[[ Exercise inputs open ]]

Lemma existsb_has_code c t :
  existsb (has_code c) t = true <-> In c (codes t).
Proof.
  unfold codes. rewrite existsb_exists, in_map_iff. split.
  - intros [r [Hin Hr]]. exists r. split; [now apply has_code_iff|exact Hin].
  - intros [r [Hr Hin]]. exists r. split; [exact Hin|now apply has_code_iff].
Qed.

Lemma select_none_iff t c : select_row t c = None <-> ~ In c (codes t).
Proof.
  unfold select_row. rewrite <- existsb_has_code. split.
  - intros H E. apply existsb_exists in E as [r [Hin Hr]].
    now rewrite (find_none _ _ H r Hin) in Hr.
  - intros H. destruct (find (has_code c) t) as [r|] eqn:E; [|reflexivity].
    apply find_some in E as [Hin Hr]. exfalso. apply H.
    apply existsb_exists. now exists r.
Qed.

Lemma select_some_code t c r : select_row t c = Some r -> short_code r = c.
Proof.
  unfold select_row. intros H. apply find_some in H as [_ H].
  now apply has_code_iff.
Qed.

Lemma select_some_in t c r : select_row t c = Some r -> In r t.
Proof. unfold select_row. intros H. now apply find_some in H. Qed.

Lemma rowcount_zero t c : ~ In c (codes t) -> rowcount c t = 0.
Proof.
  intros H. unfold rowcount.
  replace (List.filter (has_code c) t) with (@nil row); [reflexivity|].
  symmetry. induction t as [|r t IH]; simpl; [reflexivity|].
  destruct (has_code c r) eqn:E.
  - exfalso. apply H. left. now apply has_code_iff.
  - apply IH. intros Hin. apply H. now right.
Qed.

Lemma rowcount_pos t c : In c (codes t) -> 0 < rowcount c t.
Proof.
  intros H. unfold rowcount. apply existsb_has_code in H.
  apply existsb_exists in H as [r [Hin Hr]].
  assert (Hf : In r (List.filter (has_code c) t)) by (apply filter_In; auto).
  destruct (List.filter (has_code c) t); [contradiction|simpl; lia].
Qed.

(** An UPDATE that matches no row is the identity on the table. *)
Lemma update_absent t c (f : row -> row) :
  ~ In c (codes t) -> List.map (fun r => if has_code c r then f r else r) t = t.
Proof.
  induction t as [|r t IH]; simpl; intros H; [reflexivity|].
  destruct (has_code c r) eqn:E.
  - exfalso. apply H. left. now apply has_code_iff.
  - f_equal. apply IH. tauto.
Qed.

Lemma codes_app t1 t2 : codes (t1 ++ t2) = codes t1 ++ codes t2.
Proof. apply map_app. Qed.

Lemma insert_taken t c u now :
  In c (codes t) -> insert_row t c u now = (false, t).
Proof.
  intros H. unfold insert_row.
  apply existsb_has_code in H. now rewrite H.
Qed.

Lemma insert_free t c u now :
  ~ In c (codes t) ->
  insert_row t c u now
  = (true, t ++ [{| short_code := c; original_url := u;
                    created_at := now; click_count := Integer 0 |}]).
Proof.
  intros H. unfold insert_row.
  destruct (existsb (has_code c) t) eqn:E; [|reflexivity].
  apply existsb_has_code in E. contradiction.
Qed.

Lemma insert_true_inv t c u now t' :
  insert_row t c u now = (true, t') ->
  ~ In c (codes t)
  /\ t' = t ++ [{| short_code := c; original_url := u;
                   created_at := now; click_count := Integer 0 |}].
Proof.
  unfold insert_row.
  destruct (existsb (has_code c) t) eqn:E; [discriminate|].
  intros H. injection H as <-. split; [|reflexivity].
  intros Hin. apply existsb_has_code in Hin. congruence.
Qed.

Lemma codes_update t c (f : row -> row) :
  (forall r, short_code (f r) = short_code r) ->
  codes (List.map (fun r => if has_code c r then f r else r) t) = codes t.
Proof.
  intros Hf. unfold codes. rewrite map_map. apply map_ext.
  intros r. destruct (has_code c r); [apply Hf|reflexivity].
Qed.

Lemma codes_update_row t c : codes (snd (update_row t c)) = codes t.
Proof. simpl. apply codes_update. reflexivity. Qed.

Lemma NoDup_codes_filter t (p : row -> bool) :
  NoDup (codes t) -> NoDup (codes (List.filter p t)).
Proof.
  induction t as [|r t IH]; simpl; intros H; [constructor|].
  inversion H as [|? ? Hnotin Hnd]; subst.
  destruct (p r); simpl; [|now apply IH].
  constructor; [|now apply IH].
  intros Hin. apply Hnotin. unfold codes in *.
  apply in_map_iff in Hin as [r' [E Hin]]. apply filter_In in Hin as [Hin _].
  apply in_map_iff. now exists r'.
Qed.

Lemma select_app_some t t2 k r :
  select_row t k = Some r -> select_row (t ++ t2) k = Some r.
Proof.
  unfold select_row. induction t as [|x t IH]; simpl; [discriminate|].
  destruct (has_code k x); [trivial|exact IH].
Qed.

Lemma select_app_none t t2 k :
  select_row t k = None ->
  select_row (t ++ t2) k = select_row t2 k.
Proof.
  unfold select_row. induction t as [|x t IH]; simpl; [reflexivity|].
  destruct (has_code k x); [discriminate|exact IH].
Qed.

Lemma select_last t r c :
  short_code r = c -> ~ In c (codes t) ->
  select_row (t ++ [r]) c = Some r.
Proof.
  intros <- H. rewrite select_app_none by now apply select_none_iff.
  unfold select_row. simpl. unfold has_code. now rewrite str_eqb_refl.
Qed.

(** The UPDATE as seen through a lookup. *)
Lemma select_update t c k (f : row -> row) :
  (forall r, short_code (f r) = short_code r) ->
  select_row (List.map (fun r => if has_code c r then f r else r) t) k
  = option_map (fun r => if has_code c r then f r else r)
      (select_row t k).
Proof.
  intros Hf. unfold select_row.
  induction t as [|x t IH]; simpl; [reflexivity|].
  assert (E : has_code k (if has_code c x then f x else x) = has_code k x).
  { unfold has_code at 1 3. destruct (has_code c x); [now rewrite Hf|reflexivity]. }
  rewrite E. destruct (has_code k x); [reflexivity|exact IH].
Qed.

(** The DELETE as seen through a lookup. *)
Lemma select_delete t c k :
  select_row (List.filter (fun r => negb (has_code c r)) t) k
  = if str_eqb k c then None else select_row t k.
Proof.
  unfold select_row. induction t as [|x t IH]; simpl.
  - now destruct (str_eqb k c).
  - destruct (has_code c x) eqn:Ec; simpl.
    + rewrite IH. destruct (str_eqb k c) eqn:Ek; [reflexivity|].
      destruct (has_code k x) eqn:Ekx; [|reflexivity].
      apply has_code_iff in Ec, Ekx. apply str_eqb_neq in Ek. congruence.
    + destruct (has_code k x) eqn:Ekx.
      * destruct (str_eqb k c) eqn:Ek; [|reflexivity].
        apply str_eqb_eq in Ek. subst k. congruence.
      * exact IH.
Qed.

Lemma update_last t r c :
  short_code r = c -> ~ In c (codes t) ->
  update_row (t ++ [r]) c
  = (true, t ++ [set_click_count r (plus_one (click_count r))]).
Proof.
  intros <- H. unfold update_row. f_equal.
  - apply Z.ltb_lt. apply rowcount_pos. rewrite codes_app.
    apply in_or_app. right. now left.
  - rewrite map_app.
    rewrite (update_absent t (short_code r)
               (fun x => set_click_count x (plus_one (click_count x)))) by exact H.
    simpl. unfold has_code. now rewrite str_eqb_refl.
Qed.

Lemma rowcount_present t c :
  (0 <? rowcount c t) = existsb (has_code c) t.
Proof.
  destruct (existsb (has_code c) t) eqn:E.
  - apply Z.ltb_lt, rowcount_pos. now apply existsb_has_code.
  - rewrite rowcount_zero; [reflexivity|].
    intros Hin. apply existsb_has_code in Hin. congruence.
Qed.

Lemma codes_delete_row t c : ~ In c (codes (snd (delete_row t c))).
Proof.
  unfold delete_row, codes. cbn [snd]. intros Hin.
  apply in_map_iff in Hin as [r [Hr Hin]].
  apply filter_In in Hin as [_ Hn]. apply negb_true_iff in Hn.
  apply has_code_iff in Hr. congruence.
Qed.


Lemma rowcount_unique t c :
  NoDup (codes t) ->
  rowcount c t = if existsb (has_code c) t then 1 else 0.
Proof.
  intros Hnd. destruct (existsb (has_code c) t) eqn:E.
  - unfold rowcount. induction t as [|r t IH]; [discriminate|].
    inversion Hnd as [|? ? Hnotin Hnd']; subst. simpl in *.
    destruct (has_code c r) eqn:Er.
    + apply has_code_iff in Er. subst c.
      fold (rowcount (short_code r) t).
      change (Z.of_nat (List.length (r :: List.filter (has_code (short_code r)) t)))
        with (Z.of_nat (S (List.length (List.filter (has_code (short_code r)) t)))).
      rewrite Nat2Z.inj_succ. fold (rowcount (short_code r) t).
      rewrite rowcount_zero by exact Hnotin. reflexivity.
    + simpl in E. apply IH; assumption.
  - apply rowcount_zero. intros Hin. apply existsb_has_code in Hin.
    congruence.
Qed.

Lemma select_listed t r :
  NoDup (codes t) -> In r t -> select_row t (short_code r) = Some r.
Proof.
  unfold select_row. induction t as [|x t IH]; intros Hnd Hin;
    [contradiction|].
  inversion Hnd as [|? ? Hnotin Hnd']; subst. simpl.
  destruct Hin as [->|Hin].
  - unfold has_code. now rewrite str_eqb_refl.
  - destruct (has_code (short_code r) x) eqn:E.
    + apply has_code_iff in E. exfalso. apply Hnotin. rewrite E.
      unfold codes. apply in_map. exact Hin.
    + now apply IH.
Qed.

Lemma has_code_set_click_count c r v :
  has_code c (set_click_count r v) = has_code c r.
Proof. reflexivity. Qed.

Lemma rowcount_update t c k (f : row -> row) :
  (forall r, short_code (f r) = short_code r) ->
  rowcount k (List.map (fun r => if has_code c r then f r else r) t)
  = rowcount k t.
Proof.
  intros Hf. unfold rowcount. f_equal.
  induction t as [|r t IH]; simpl; [reflexivity|].
  assert (E : has_code k (if has_code c r then f r else r) = has_code k r).
  { unfold has_code at 1 3. destruct (has_code c r); [now rewrite Hf|reflexivity]. }
  rewrite E. destruct (has_code k r); simpl; now rewrite IH.
Qed.

End Table.

(* ================================================================= *)
(** ** The click counter *)

Section Counter.

Lemma plus_one_small z :
  z + 1 <= int64_max -> plus_one (Integer z) = Integer (z + 1).
Proof.
  intros H. unfold plus_one.
  destruct (z + 1 <=? int64_max) eqn:E; [reflexivity|].
  apply Z.leb_gt in E. lia.
Qed.

Lemma plus_one_max : plus_one (Integer int64_max) = Real two63.
Proof. vm_compute. reflexivity. Qed.

Lemma plus_one_two63 : plus_one (Real two63) = Real two63.
Proof. vm_compute. reflexivity. Qed.

Lemma exact_two63 : exact (Real two63) = Fraction (2 ^ 63) 1.
Proof. vm_compute. reflexivity. Qed.

Lemma plus_one_ok v : count_ok v -> count_ok (plus_one v).
Proof.
  intros [[z [-> Hz]]| ->].
  - destruct (Z.eq_dec z int64_max) as [->|Hne].
    + right. apply plus_one_max.
    + left. exists (z + 1). rewrite plus_one_small by lia.
      split; [reflexivity|lia].
  - right. apply plus_one_two63.
Qed.

Lemma value_leb_int x y : value_leb (Integer x) (Integer y) = (x <=? y).
Proof. unfold value_leb. simpl. now rewrite !Z.mul_1_r. Qed.

Lemma value_leb_int_two63 x :
  value_leb (Integer x) (Real two63) = (x <=? 2 ^ 63).
Proof.
  unfold value_leb. rewrite exact_two63. cbn [exact number_leb].
  now rewrite !Z.mul_1_r.
Qed.

Lemma value_leb_two63_int x :
  value_leb (Real two63) (Integer x) = (2 ^ 63 <=? x).
Proof.
  unfold value_leb. rewrite exact_two63. cbn [exact number_leb].
  now rewrite !Z.mul_1_r.
Qed.

Lemma value_leb_two63 : value_leb (Real two63) (Real two63) = true.
Proof. vm_compute. reflexivity. Qed.

Lemma value_leb_refl v : count_ok v -> value_leb v v = true.
Proof.
  intros [[z [-> Hz]]| ->].
  - rewrite value_leb_int. apply Z.leb_refl.
  - apply value_leb_two63.
Qed.

Lemma value_leb_plus_one v : count_ok v -> value_leb v (plus_one v) = true.
Proof.
  intros [[z [-> Hz]]| ->].
  - destruct (Z.eq_dec z int64_max) as [->|Hne].
    + rewrite plus_one_max. vm_compute. reflexivity.
    + rewrite plus_one_small by lia. rewrite value_leb_int.
      apply Z.leb_le. lia.
  - rewrite plus_one_two63. apply value_leb_two63.
Qed.

Lemma value_leb_trans a b c :
  count_ok a -> count_ok b -> count_ok c ->
  value_leb a b = true -> value_leb b c = true -> value_leb a c = true.
Proof.
  unfold int64_max.
  intros [[x [-> Hx]]| ->] [[y [-> Hy]]| ->] [[z [-> Hz]]| ->];
    rewrite ?value_leb_int, ?value_leb_int_two63, ?value_leb_two63_int,
      ?value_leb_two63, ?Z.leb_le; intros; try reflexivity; lia.
Qed.

Lemma plus_one_count_after n : plus_one (count_after n) = count_after (S n).
Proof.
  unfold count_after. rewrite Nat2Z.inj_succ.
  destruct (Z.of_nat n <=? int64_max) eqn:E1.
  - apply Z.leb_le in E1.
    destruct (Z.succ (Z.of_nat n) <=? int64_max) eqn:E2.
    + apply Z.leb_le in E2. rewrite plus_one_small by lia.
      f_equal.
    + apply Z.leb_gt in E2.
      replace (Z.of_nat n) with int64_max by lia. apply plus_one_max.
  - apply Z.leb_gt in E1.
    destruct (Z.succ (Z.of_nat n) <=? int64_max) eqn:E2.
    + apply Z.leb_le in E2. lia.
    + apply plus_one_two63.
Qed.

End Counter.

(* ================================================================= *)
(** ** What a statement that runs does to the table *)

Section TableSteps.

[[ Exercise inputs closed ]]

Required action: A verbatim transcription is required: the first line of the listing, the line containing "(** An UPDATE", and every line between them.

Finished exercise:
Lemma existsb_has_code c t :
  existsb (has_code c) t = true <-> In c (codes t).
Proof.
  unfold codes. rewrite existsb_exists, in_map_iff. split.
  - intros [r [Hin Hr]]. exists r. split; [now apply has_code_iff|exact Hin].
  - intros [r [Hr Hin]]. exists r. split; [exact Hin|now apply has_code_iff].
Qed.

Lemma select_none_iff t c : select_row t c = None <-> ~ In c (codes t).
Proof.
  unfold select_row. rewrite <- existsb_has_code. split.
  - intros H E. apply existsb_exists in E as [r [Hin Hr]].
    now rewrite (find_none _ _ H r Hin) in Hr.
  - intros H. destruct (find (has_code c) t) as [r|] eqn:E; [|reflexivity].
    apply find_some in E as [Hin Hr]. exfalso. apply H.
    apply existsb_exists. now exists r.
Qed.

Lemma select_some_code t c r : select_row t c = Some r -> short_code r = c.
Proof.
  unfold select_row. intros H. apply find_some in H as [_ H].
  now apply has_code_iff.
Qed.

Lemma select_some_in t c r : select_row t c = Some r -> In r t.
Proof. unfold select_row. intros H. now apply find_some in H. Qed.

Lemma rowcount_zero t c : ~ In c (codes t) -> rowcount c t = 0.
Proof.
  intros H. unfold rowcount.
  replace (List.filter (has_code c) t) with (@nil row); [reflexivity|].
  symmetry. induction t as [|r t IH]; simpl; [reflexivity|].
  destruct (has_code c r) eqn:E.
  - exfalso. apply H. left. now apply has_code_iff.
  - apply IH. intros Hin. apply H. now right.
Qed.

Lemma rowcount_pos t c : In c (codes t) -> 0 < rowcount c t.
Proof.
  intros H. unfold rowcount. apply existsb_has_code in H.
  apply existsb_exists in H as [r [Hin Hr]].
  assert (Hf : In r (List.filter (has_code c) t)) by (apply filter_In; auto).
  destruct (List.filter (has_code c) t); [contradiction|simpl; lia].
Qed.

(** An UPDATE that matches no row is the identity on the table. *)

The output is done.